There’s no overstating the bass anywhere in this record’s tracklist, and whether it be the tight groove of “Bar for Bar” or the collage melodies of “Vector,” DICI himself is very careful about exploiting the rhythm of the music as much as he does his own poetry. While he runs into some tough mountains to climb in the complex “305-INTERLUDE” and bonus track “Shibuya,” he doesn’t get lax in his vocal delivery – he modulates and adapts a verse to suit the swing of the bassline. It’s at times a bit conservative, but this could be why his debut release sounds so poised in comparison to others I’ve heard recently.

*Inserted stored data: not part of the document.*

(** * StudySwap: the commerce core of the marketplace

    A shallow embedding of the handlers of [main.py] that write to the
    database (accounts, catalogue, cart, checkout, downloads, reviews,
    favourites) together with the tables of [models.py] they read and write.
    Of the pages that only read, the cart counter, the seller page and the
    order page are included; the listing and search pages are left out.

    Conventions.
    - A table is the list of its rows in insertion (row id) order; [first()]
      is the first matching row and [all()] keeps that order.  [User.cart]
      and [User.favorite_materials] carry no [ORDER BY]: here a collection
      lists its materials in the order of the rows of its association table.
    - Integer columns are [Z].  [Float] columns (prices, totals, earnings,
      ratings) are exact rationals [Q]: sums are folded in the order in which
      Python's [sum] visits the rows, starting from [0].  Rationals are
      finite and exact: rounding, and the infinities and NaN a form field can
      carry, are not modelled.
    - [current_user] is the [User] row [load_user] finds for the session;
      clock readings, the uuid drawn by checkout, the password hashing and
      the outcome of the upload plumbing are inputs of the handlers.
    - Columns that only feed the templates are left out of the records. *)

From Stdlib Require Import List ZArith QArith Lqa Lia Bool String Ascii Permutation.
Import ListNotations.

Local Open Scope Z_scope.

(** ** Rows of [models.py] *)

Module User.
Record t := mk {
  id : Z;
  username : string;
  email : string;
  password_hash : string;
  first_name : option string;
  last_name : option string;
  university : option string;
  bio : option string;
  is_seller : bool;
  is_admin : bool;
  last_login : option Z;
  total_earnings : Q }.

Definition with_profile (fn ln un bi : option string) (u : t) : t :=
  mk (id u) (username u) (email u) (password_hash u) fn ln un bi
     (is_seller u) (is_admin u) (last_login u) (total_earnings u).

DICI’s vocal is light, crisp and allows for the lyrics to be the weightiest element in any given song. “Vector” and “Bar for Bar” could be showcase singles for his technique, while “4door” is the undisputed identity track of this EP for one main reason – it encapsulates all of his alluring confidence without depicting him as an arrogant teenage rap prodigy. He knows his way around a studio, and if this weren’t true I don’t believe this record would feel like the landmark release that it quite often does.

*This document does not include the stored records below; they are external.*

Lemma perform_analysis_elapsed (d : path) (n : node) (elapsed : path -> Q)
    (lg : log) :
  (forall q, over_threshold (elapsed q) = false) ->
  perform_analysis d n elapsed lg = perform_analysis d n no_split lg.
Proof.
  intro Hel. unfold perform_analysis, bind, print; cbv beta.
  destruct (iterdir d n (lg ++ [AnalyzingFolderSizes d])) as [[items | e] lg1];
    [| reflexivity].
  rewrite (map_m_ext_in
             (fun sub => submit (analyze_folder (fst sub) (snd sub) (elapsed (fst sub))))
             (fun sub => submit (analyze_folder (fst sub) (snd sub) (no_split (fst sub))))).
  - reflexivity.
  - intros x lg0 _; unfold submit; rewrite analyze_folder_elapsed by apply Hel.
    reflexivity.
Qed.

(** C5 (the spec's pairs): on /R, /R/A's immediate files are not 0 bytes:
    the 2000-byte file sits directly in /R/A, so the pass reports (2000,
    2000) where the claim has (0, 2000). *)
Theorem concrete_scenario_immediate_files :
  ~ (exists s lg, perform_analysis R tree_R no_split [] = (inl s, lg) /\
       dict_get (files_sizes s) R_A = Some 0 /\
       dict_get (files_sizes s) R_B = Some 0).
Proof.
  intros [s [lg [H [HA _]]]]. vm_compute in H. injection H as <- _.
  vm_compute in HA. discriminate.
Qed.

(** C5 (amended): when no walk of /R/A or /R/B exceeds the threshold, one
    pass over /R yields totals {A: 2000, B: 20}, immediate files
    {A: 2000, B: 20} and root files {f: 500}; the conservation total is
    2520. *)
Theorem concrete_scenario :
  forall elapsed : path -> Q,
    (forall q, over_threshold (elapsed q) = false) ->
    perform_analysis R tree_R elapsed [] =
      (inl (Snapshot [(R_A, 2000); (R_B, 20)] [(R_A, 2000); (R_B, 20)] [(R_f, 500)]),
       [AnalyzingFolderSizes R; FolderSummary R_A 2000 2000;
        FolderSummary R_B 20 20]) /\
    py_sum_list (dict_values [(R_A, 2000); (R_B, 20)]) +
    py_sum_list (dict_values [(R_f, 500)]) = 2520.
Proof.
  intros elapsed Hel; rewrite (perform_analysis_elapsed _ _ _ _ Hel).
  split; vm_compute; reflexivity.
Qed.

Lemma concrete_scenario_witness :
  (forall q, over_threshold (no_split q) = false) /\
  perform_analysis R tree_R no_split [] =
    (inl (Snapshot [(R_A, 2000); (R_B, 20)] [(R_A, 2000); (R_B, 20)] [(R_f, 500)]),
     [AnalyzingFolderSizes R; FolderSummary R_A 2000 2000;
      FolderSummary R_B 20 20]).
Proof.
  split; [intro q; reflexivity |].
  exact (proj1 (concrete_scenario no_split (fun _ => eq_refl))).
Defined.

(* ------------------------------------------------------------------ *)
(** ** Further properties of the code *)

(** Total bytes of the files reachable through listable directories. *)
Fixpoint du_listable (n : node) : Z :=
  match n with
  | File s => s
  | Dir true ch =>
      (fix go (l : list (string * node)) : Z :=
         match l with [] => 0 | (_, c) :: t => du_listable c + go t end) ch
  | Dir false _ => 0
  end.

Lemma du_listable_dir (ch : list (string * node)) :
  du_listable (Dir true ch) = py_sum_list (map (fun c => du_listable (snd c)) ch).
Proof.
  induction ch as [| [nm c] t IH]; [reflexivity |].
  cbn in *; rewrite IH; reflexivity.
Qed.

(** [rglob] from any directory reaches exactly the files below listable
    directories. *)
Lemma rglob_listable_total (n : node) (q : path) :
  files_total (rglob q n) = if is_dir n then du_listable n else 0.
Proof.
  revert q; induction n as [s | b ch IH] using node_ind'; intro q; [reflexivity |].
  destruct b; [| reflexivity].
  cbn [is_dir]; rewrite rglob_dir, files_total_app, du_listable_dir.
  induction ch as [| [nm c] t IHt]; [reflexivity |].
  inversion IH as [| ? ? Hc Ht]; subst.
  specialize (IHt Ht).
  change (children_of q ((nm, c) :: t)) with ((q ++ [nm], c) :: children_of q t).
  cbn [map List.concat fst snd].
  rewrite files_total_cons, files_total_app.
  change (py_sum_list (du_listable c :: map (fun c0 => du_listable (snd c0)) t))
    with (du_listable c + py_sum_list (map (fun c0 => du_listable (snd c0)) t)).
  cbn [snd fst] in *.
  rewrite (Hc (q ++ [nm])).
  destruct c as [s | [|] ch']; cbn [is_file is_dir st_size du_listable]; lia.
Qed.

Lemma entry_total_du_listable (x : entry) : entry_total x = du_listable (snd x).
Proof.
  destruct x as [q [s | b ch]]; [reflexivity |].
  unfold entry_total; cbn [snd fst is_file is_dir].
  rewrite rglob_listable_total; reflexivity.
Qed.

Though he’s clearly been influenced by minimalism and indie pop in his approach to instrumentation, there’s nothing in DICI’s eponymous extended play that becomes stripped of color or personality by any means – truthfully, it’s the exact opposite. His efficiencies are what lend immense credibility to the little bit of tonal luster there is to be heard in “4door” and “Bar for Bar,” and in moments like those in “Shibuya,” his organic vocal has more definition than any other component of the mix. It’s easy to overindulge in the producer’s chair; doing something like this takes a lot of unteachable skill, wit and talent.
I’ve been getting pickier about what I deem must-listen hip-hop in the past year due to the volume of quality work that’s been rising through the ranks, and DICI’s first release unquestionably makes the mark. It’s fun, unpretentious and cohesive in all of artistry, and though it isn’t without a couple of excusable cosmetic flaws here and there, DICI himself makes no ill-fated attempt to bury them in the bells and whistles too many of his contemporaries might just as soon record an entire LP around. He’s an integrity-first kind of musician, and that’s made very clear in this five-track introduction to his work.